Jeff Hoogland announces he'll step down as leader of Bodhi Linux

by
Anonymous Coward
in linux on (#2SCH)
story imageSad days for fans of Bodhi Linux1: project lead Jeff Hoogland has announced he will be stepping down, and the project is in search of a volunteer or supporter to take over the leadership role of this unique distro.

There's more information - and a fair bit of anxiety - over at the Bodhi Linux forums.

This isn't necessarily the end of the distro, but there's no mistake this distro was very much his baby, and his vision and leadership have made it what it is. If you've never tried it, give it a spin. BodhiLinux starts with the Ubuntu base and installer, but strips out anything Gnome and replaces it with the Enlightenment 17 (E17) desktop environment. E17 is an amazing bit of work - a total rewrite from E16 that took years in the making. It's graphically very enticing, with carefully designed accents (animations, eye candy) that serves a useful purpose. You don't get wobbly windows, which is bling for the sake of bling. Instead, everything is very subtle and very useful. And on your E17 desktop you can download and install from Bodhi's - which are essentially Ubuntu's - repositories.
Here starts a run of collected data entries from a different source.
(* ===== verification/Prelude.v ===== *)
(** * Verification of nearbygems/subscription_service

    The program is a small Go HTTP service that stores subscription
    records in PostgreSQL.  Its parts, leaf first, and how they interact:

    - [src/internal/model/subscription.go]: the [Subscription] struct;
    - [src/internal/store/pg.go]: the [Store] interface (six operations)
      and [PostgresStore], which turns each operation into one SQL
      statement (text plus positional arguments [$1], [$2], ...) and
      scans the rows the database returns;
    - [src/internal/handler/handler.go]: one HTTP handler per operation,
      which parses the request (path id with [uuid.Parse], query
      parameters with [strconv.Atoi]), calls the store through the
      interface and writes a status code and a body;
    - [src/internal/handler/handler_test.go]: [mockStore], a second
      implementation of the interface on a Go map;
    - [src/cmd/server/main.go]: the process: it formats the connection
      string from the configuration, opens and pings the pool, builds
      the store, the handlers and a go-chi router (a logging middleware,
      the sub-router on [/subscriptions], [/swagger]), serves in a
      goroutine and shuts down on the interrupt.

    Files of the development, in dependency order:

    - [Prelude] (this file): Go's [(T, error)] results as [res], the Go
      error values the program produces and their texts
      ([strconv.Quote] included), the bind notation of scope
      [svc_scope], 64-bit [int] bounds, the hint database [svc] and the
      list, string and integer lemmas shared below.
    - [GoStrconv]: [strconv.Atoi] (through [ParseInt]/[ParseUint], with
      their 64-bit clamping) and the decimal formatting of [fmt]'s [%d];
      library code the sources call, modelled from its documented
      behaviour.
    - [Config]: the [Config] record (internal/config is not among the
      sources: modelled from the fields main.go reads), the connection
      string [dsn] of main.go lines 27-28, and lib/pq's [parseOpts]
      that reads it back, as a character state machine.
    - [Model]: [Subscription] as a Record (subscription.go), [uuid.UUID]
      as a 128-bit [Z], and the field-by-field effect of decoding a JSON
      body into a zero [Subscription] ([decode_into]).
    - [Uuid]: [uuid.Parse] of google/uuid (library code), the four
      accepted text forms, hex digit by digit, and [UUID.String], with
      the round trip between them.
    - [Sql]: the fragment of PostgreSQL the queries use: values with
      NULL, three-valued comparison and connectives, the statements
      (select with where/order/limit/offset, the null-safe sum,
      insert, update, delete) and their evaluation on a table whose
      primary key is [id] ([exec]).
    - [SqlText]: the text side of the database: a lexer and a
      recursive-descent parser for the statement texts the store
      builds, and [db_run], which parses a text and executes it with
      its positional arguments; [$0] and a parameter beyond the
      arguments are errors, as in PostgreSQL.
    - [SqlFuel]: the parser's fuel is never the reason it fails.
    - [Store]: the [Store] interface as a typeclass; [PostgresStore]
      (module of the same name) with its query texts and builders
      written as in pg.go and run through [db_run]; the scanning of rows
      into records and of the sum into a Go [int]; the contracts of
      [List] and [Summary] and the refinement theorems; the behaviour of
      the four write/read methods; the reachable states of the store
      (operations, clock ticks, outages) and their invariant.
    - [Handler]: requests and responses, the six handlers of
      handler.go (module [handler]) written against the interface, so
      that the status-code theorems hold for any store instance, and
      the end-to-end theorems on the Postgres instance.
    - [MockStore]: [mockStore] of handler_test.go on a [gmap], and the
      three tests of that file as theorems.
    - [StoreSim]: a simulation between [mockStore] and [PostgresStore]
      (equal up to [created_at]), the handlers agreeing on related
      states, and where the double departs from the real store.
    - [Router]: the route tables of main.go on chi's route search, the
      mount of the sub-router, and [ServeHTTP], which dispatches a
      method and a path to a handler of [Handler].
    - [Process]: [main] as a step relation of its goroutines over a
      world that decides [sql.Open], the database, the listener and
      [Shutdown]; accepted requests are in flight until their handler
      has run [ServeHTTP] on the Postgres store and written its
      response, and [Shutdown] drains them or times out.

    Theorems, by group: the query builders produce placeholders
    numbered [$1..$n] in the order of the arguments and never embed an
    argument value in the text, the WHERE composition equals a join of
    the clauses, and the statement the database parses from the text
    of [List] is the one intended, each placeholder bound to its
    value; [List] returns the matching records sorted by [created_at]
    descending, windowed by [offset] and [limit]; [Summary] sums the
    matching prices, returns [0] on no match, and rejects (instead of
    wrapping) a total beyond 64 bits; [Update] replaces the mutable
    fields and never changes an id or a [created_at]; [Get] after
    [Delete] fails with [sql.ErrNoRows]; each handler answers with the
    status the code writes on each branch, including the divergences
    from the spec (every [Get] error is a 404, a negative [limit] is a
    500, an overflowing [limit] is clamped rather than defaulted, an
    empty Postgres listing is [null], periods compare as [MM-YYYY]
    text, month first); [List] returns a result cut short by a driver
    error as a success; the mock simulates the Postgres store and the
    handlers agree on both; the router sends each method and path to
    the handler main.go binds (405 for [PUT] and [DELETE] on the
    collection), every response has a status of the spec's interface
    table, and the spec's example runs over HTTP; the connection string
    reads back as formatted when the settings are plain, and loses
    [dbname] on an empty password; once [Shutdown] is called the
    process terminates, with status 0 and the pool closed only when
    every request in flight was answered and [Shutdown] succeeded;
    every run keeps the process invariant; a connection string lib/pq
    rejects stops the process before serving; and a run without a
    signal is finite exactly when a start-up call fails.

    Bounds and fuel: Go [int] is 64-bit (the server target), so [int]
    values are [Z] restricted to [[-2^63, 2^63)] and [Atoi]'s clamping
    is written out.  The program's own loops are over finite lists and
    strings and are modelled by structural recursion.  Two library
    routines take fuel: the decimal printer ([fmt_loop], 20 digits,
    enough for any 64-bit value, proved by [fmt_loop_spec]) and the SQL
    parser ([4 * length + 4] steps on a token list; each step consumes
    a token or descends into a subterm that does, so [SqlFuel] proves
    more fuel changes no result).  The process is not a terminating
    function: its runs are the paths of [Process.step], and finiteness
    is the inductive [Process.halts], proved by ranks.

    Not modelled: [godotenv.Load], [config.Load]'s reading of the
    environment and the logger's format (no state the program observes);
    the JSON codec (a request body is modelled by the value its
    decoding yields, the response by a JSON tree); the interleaving
    inside a handler's computation (each handler runs one statement,
    which the database executes atomically, and writes its response in
    a later step);
    the timing of [Shutdown]'s 5 second context (its expiry is a step
    that may happen while requests are in flight); the logging of the
    handlers' errors ([h.log.Error]), which no caller observes; a
    driver error in the middle of a result, which the database model
    does not produce (the [List] loop is shown to ignore it);
    chi's byte-level radix tree (routes are matched by path segment,
    which gives the same result on main.go's patterns); the file served
    at [/swagger].  The table's schema is not in the repository: the
    database model assumes a primary key on [id] and a [bigint] price
    column, so the uniqueness of ids is a fact of the schema, not of
    the store's code ([Store.reachable_wf]).  Error texts render a
    driver error with lib/pq's ["pq: "] prefix, which a connection
    failure (a plain network error) would not carry. *)

From stdpp Require Export base list strings sorting.
From Stdlib Require Export ZArith.
From Stdlib Require Import Ascii.

Declare Scope svc_scope.
Delimit Scope svc_scope with svc.
Open Scope Z_scope.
One of E17's most useful tricks is configuration profiles that provide different functionality for different machines or situations: there's a desktop, laptop, and tablet configuration, each with defaults that make sense for your likely hardware and situation. I'd love to try it on a tablet. You can get E17 on other distros, including Ubuntu, but by installing Bodhi you got a clean, useful, and well-configured Enlightenment desktop minutes after installing with no fuss. Lastly, E17 is phenomenally resource-conserving, so it runs blisteringly fast even on lightweight machines, and its install footprint is very small. It ran great on my Intel Atom netbook, and almost-as-great on a Pentium 4 with a gig of RAM.

This is a reminder that distros are a lot of work, and consist of long, thankless hours that you don't necessarily get to spend with your family or lounging in front of the TV. Many thanks to Jeff for a fantastic Linux distro, and thanks in advance to whichever hero decides to step up to the plate and continue where he left off.
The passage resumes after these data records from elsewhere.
(* ===== verification/Uuid.v ===== *)
(** * UUID text (github.com/google/uuid)

    [uuid.Parse], which the handlers use to validate the [{id}] path
    parameter and the [user_id] query parameter, and [UUID.String],
    the canonical text of an id.  Library code the sources call,
    modelled from the library's source (uuid.go, util.go, hex
    encoding of [encodeHex]).  A UUID is the 128-bit big-endian number
    of its 16 bytes ([Model.uuid]). *)

From S2P Require Import Prelude GoStrconv Model.
From Stdlib Require Import Ascii String.

(** [xvalues[c]]: the value of a hexadecimal digit, [255] otherwise. *)
Definition xvalue (c : ascii) : Z :=
  let b := byte_of c in
  if (48 <=? b) && (b <=? 57) then b - 48
  else if (97 <=? b) && (b <=? 102) then b - 87
  else if (65 <=? b) && (b <=? 70) then b - 55
  else 255.

(** [xtob(x1, x2)]: the byte of two hexadecimal digits. *)
Definition xtob (x1 x2 : ascii) : option Z :=
  let b1 := xvalue x1 in
  if b1 =? 255 then None
  else
    let b2 := xvalue x2 in
    if b2 =? 255 then None else Some (Z.lor (Z.shiftl b1 4) b2).

Definition char_at (cs : list ascii) (i : nat) : ascii := nth i cs "000"%char.

(** Read one byte per offset and append it to the big-endian number. *)
Fixpoint read_bytes (cs : list ascii) (offsets : list nat) (acc : Z) : option Z :=
  match offsets with
  | [] => Some acc
  | x :: xs =>
      v ← xtob (char_at cs x) (char_at cs (S x));
      read_bytes cs xs (acc * 256 + v)
  end.

(** The offsets of the 16 bytes in [xxxxxxxx-xxxx-xxxx-xxxx-xxxxxxxxxxxx]. *)
Definition dashed_offsets : list nat :=
  [0; 2; 4; 6; 9; 11; 14; 16; 19; 21; 24; 26; 28; 30; 32; 34]%nat.

Definition plain_offsets : list nat := map (fun i => 2 * i)%nat (seq 0 16).

Definition err_uuid_format : go_error := ErrText "invalid UUID format".

Definition lower_ascii (c : ascii) : ascii :=
  let b := byte_of c in
  if (65 <=? b) && (b <=? 90) then ascii_of_nat (Z.to_nat (b + 32)) else c.

(** [strings.EqualFold] on ASCII text. *)
Definition equal_fold (a b : list ascii) : bool :=
  bool_decide (map lower_ascii a = map lower_ascii b).

Definition parse_dashed (cs : list ascii) : res uuid :=
  if negb (Ascii.eqb (char_at cs 8) "-"%char) || negb (Ascii.eqb (char_at cs 13) "-"%char)
     || negb (Ascii.eqb (char_at cs 18) "-"%char) || negb (Ascii.eqb (char_at cs 23) "-"%char)
  then Err err_uuid_format
  else match read_bytes cs dashed_offsets 0 with
       | Some u => Ok u
       | None => Err err_uuid_format
       end.

(** [uuid.Parse] *)
Definition Parse (s : string) : res uuid :=
  let cs := list_ascii_of_string s in
  let n := Datatypes.length cs in
  if (n =? 36)%nat then parse_dashed cs
  else if (n =? 45)%nat then
    if equal_fold (take 9 cs) (list_ascii_of_string "urn:uuid:") then parse_dashed (drop 9 cs)
    else Err (ErrText ("invalid urn prefix: " +:+ go_quote (string_of_list_ascii (take 9 cs))))
  else if (n =? 38)%nat then parse_dashed (drop 1 cs)
  else if (n =? 32)%nat then
    match read_bytes cs plain_offsets 0 with
    | Some u => Ok u
    | None => Err err_uuid_format
    end
  else Err (ErrText ("invalid UUID length: " +:+ format_d (Z.of_nat n))).

(** ** [UUID.String] (uuid.go, [encodeHex] of util.go)

    The [[16]byte] array of a UUID, most significant byte first:
    [be_bytes n u] is the [n] low bytes of [u] in big-endian order. *)
Fixpoint be_bytes (n : nat) (u : Z) : list Z :=
  match n with
  | O => []
  | S n' => (be_bytes n' (u / 256) ++ [u mod 256])%list
  end.

Definition uuid_bytes (u : uuid) : list Z := be_bytes 16 u.

(** [hex.Encode]: two digits of ["0123456789abcdef"] per byte, the
    high nibble first. *)
Definition hex_encode (bs : list Z) : list ascii :=
  flat_map (fun b => [hex_digit (Z.to_nat (Z.shiftr b 4)); hex_digit (Z.to_nat (Z.land b 15))]) bs.

(** [encodeHex(dst, uuid)]: the groups of 4, 2, 2, 2 and 6 bytes,
    separated by ['-'] at [dst[8]], [dst[13]], [dst[18]], [dst[23]]. *)
Definition encodeHex (bs : list Z) : list ascii :=
  (hex_encode (take 4 bs) ++ ["-"%char] ++ hex_encode (take 2 (drop 4 bs)) ++ ["-"%char] ++
   hex_encode (take 2 (drop 6 bs)) ++ ["-"%char] ++ hex_encode (take 2 (drop 8 bs)) ++
   ["-"%char] ++ hex_encode (drop 10 bs))%list.

Module UUID.

(** [func (uuid UUID) String() string] *)
Definition String (u : uuid) : string := string_of_list_ascii (encodeHex (uuid_bytes u)).

End UUID.

(** ** Lemmas *)

(** Name the 16 bytes of a list [l] whose length [Hl] says is 16. *)
Ltac uuid_bytes_cases l Hl :=
  destruct l as [|?b0 [|?b1 [|?b2 [|?b3 [|?b4 [|?b5 [|?b6 [|?b7 [|?b8 [|?b9 [|?b10 [|?b11
    [|?b12 [|?b13 [|?b14 [|?b15 [|]]]]]]]]]]]]]]]]]; try discriminate Hl.

Lemma be_bytes_length (n : nat) (u : Z) : Datatypes.length (be_bytes n u) = n.
Proof.
  revert u. induction n as [|n IH]; intros u; [done|].
  simpl. rewrite length_app, IH. simpl. lia.
Qed.

Lemma be_bytes_range (n : nat) (u : Z) : Forall (fun b => 0 <= b < 256) (be_bytes n u).
Proof.
  revert u. induction n as [|n IH]; intros u; simpl; [done|].
  apply Forall_app. split; [apply IH|]. constructor; [|done]. apply Z.mod_pos_bound. lia.
Qed.

(** Reading the bytes back, most significant first, gives the number
    modulo [256^n]. *)
Lemma be_bytes_fold (n : nat) (u acc : Z) :
  fold_left (fun a b => a * 256 + b) (be_bytes n u) acc = acc * 256 ^ Z.of_nat n + u mod 256 ^ Z.of_nat n.
Proof.
  revert u acc. induction n as [|n IH]; intros u acc.
  - simpl. rewrite Z.mod_1_r. lia.
  - simpl be_bytes. rewrite fold_left_app, IH. simpl.
    rewrite Nat2Z.inj_succ, Z.pow_succ_r by lia.
    rewrite Z.rem_mul_r by lia. lia.
Qed.

(** [xtob] reads back the two digits [hex.Encode] writes for a byte;
    checked on the 256 bytes. *)
Lemma xtob_hex (b : Z) :
  0 <= b < 256 ->
  xtob (hex_digit (Z.to_nat (Z.shiftr b 4))) (hex_digit (Z.to_nat (Z.land b 15))) = Some b.
Proof.
  intros Hb.
  assert (Hall : forallb (fun n : nat =>
    bool_decide (xtob (hex_digit (Z.to_nat (Z.shiftr (Z.of_nat n) 4)))
                      (hex_digit (Z.to_nat (Z.land (Z.of_nat n) 15))) = Some (Z.of_nat n)))
    (seq 0 256) = true) by (vm_compute; reflexivity).
  rewrite forallb_forall in Hall.
  specialize (Hall (Z.to_nat b)). rewrite Z2Nat.id in Hall by lia.
  apply (bool_decide_eq_true_1 _), Hall, in_seq. lia.
Qed.

(** Round trip of the canonical text: [uuid.Parse] reads back
    every id from the text [UUID.String] gives it, which is the text
    the JSON encoding of a record carries in its [id] and [user_id]
    fields. *)
Theorem Parse_String (u : uuid) : uuid_wf u = true -> Parse (UUID.String u) = Ok u.
Proof.
  intros Hwf. apply andb_prop in Hwf as [H1 H2]. apply Z.leb_le in H1. apply Z.ltb_lt in H2.
  pose proof (be_bytes_fold 16 u 0) as Hf. pose proof (be_bytes_range 16 u) as Hr.
  pose proof (be_bytes_length 16 u) as Hl.
  unfold UUID.String, Parse, uuid_bytes. rewrite list_ascii_of_string_of_list_ascii.
  rewrite Z.mod_small in Hf by (simpl; lia).
  uuid_bytes_cases (be_bytes 16 u) Hl. rewrite !Forall_cons in Hr. destruct_and! Hr.
  cbn -[xtob hex_digit]. rewrite !xtob_hex by lia. simpl in Hf |- *. f_equal. lia.
Qed.

(** The canonical text of the id of the RFC 4122 DNS namespace. *)
Example String_namespace_dns :
  UUID.String 143098242404177361603877621312831893704 = "6ba7b810-9dad-11d1-80b4-00c04fd430c8".
Proof. vm_compute. reflexivity. Qed.

Lemma hex_digit_not_slash (n : nat) : Ascii.eqb (hex_digit n) "/"%char = false.
Proof. unfold hex_digit. do 16 (destruct n as [|n]; [reflexivity|]). by destruct n. Qed.

Lemma hex_encode_no_slash (bs : list Z) :
  forallb (fun c => negb (Ascii.eqb c "/"%char)) (hex_encode bs) = true.
Proof. induction bs as [|b bs IH]; [done|]. simpl. by rewrite !hex_digit_not_slash. Qed.

(** The canonical text has no ['/'], so it is one path segment. *)
Lemma String_no_slash (u : uuid) :
  forallb (fun c => negb (Ascii.eqb c "/"%char)) (list_ascii_of_string (UUID.String u)) = true.
Proof.
  unfold UUID.String, encodeHex. rewrite list_ascii_of_string_of_list_ascii, !forallb_app.
  by rewrite !hex_encode_no_slash.
Qed.

Lemma String_length (u : uuid) : Datatypes.length (list_ascii_of_string (UUID.String u)) = 36%nat.
Proof.
  unfold UUID.String, uuid_bytes. rewrite list_ascii_of_string_of_list_ascii.
  pose proof (be_bytes_length 16 u) as Hl. uuid_bytes_cases (be_bytes 16 u) Hl. reflexivity.
Qed.

(** The canonical text is neither empty nor the word [summary]. *)
Lemma String_not_short (u : uuid) : UUID.String u <> "" /\ UUID.String u <> "summary".
Proof. pose proof (String_length u) as Hl. split; intros E; rewrite E in Hl; discriminate. Qed.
1 [Ed. note: and I'm one of them! Bodhi has been one of my favorites since it came out.]

Re: Sense of foreboding for the distro (Score: 4, Informative)

by zafiro17@pipedot.org on 2014-09-15 12:17 (#2SE0)

That's really two questions: (1) why is e17 more interesting/better than KDE as a desktop, and (2) why is it better to install Bodhi, which is an e17-focused distro than simply installing e17 on another distro?

With regard to the first question: different people like different desktops, so that's a tough question to take a position on without starting a flamewar. I find that e17 does everything KDE4 does but more prettily and by using fewer resources. It took a little while to figure out how e17 organizes its functionality (there are modules and shelves and gadgets and it's all slightly different). But once I figured it out, I liked it better.

As for the second question, the fact that Bodhi people spend all their time making e17 work well on Bodhi means that more care and attention have gone into the integration. E17 is available on opensuse, for example, but when I installed it I found it was not as well packaged, required a lot more effort to make useable, and in general wasn't as easy to use. That's no surprise - the opensuse people spend most of their time focusing on KDE4 and Gnome3, and e17 is of secondary importance to them.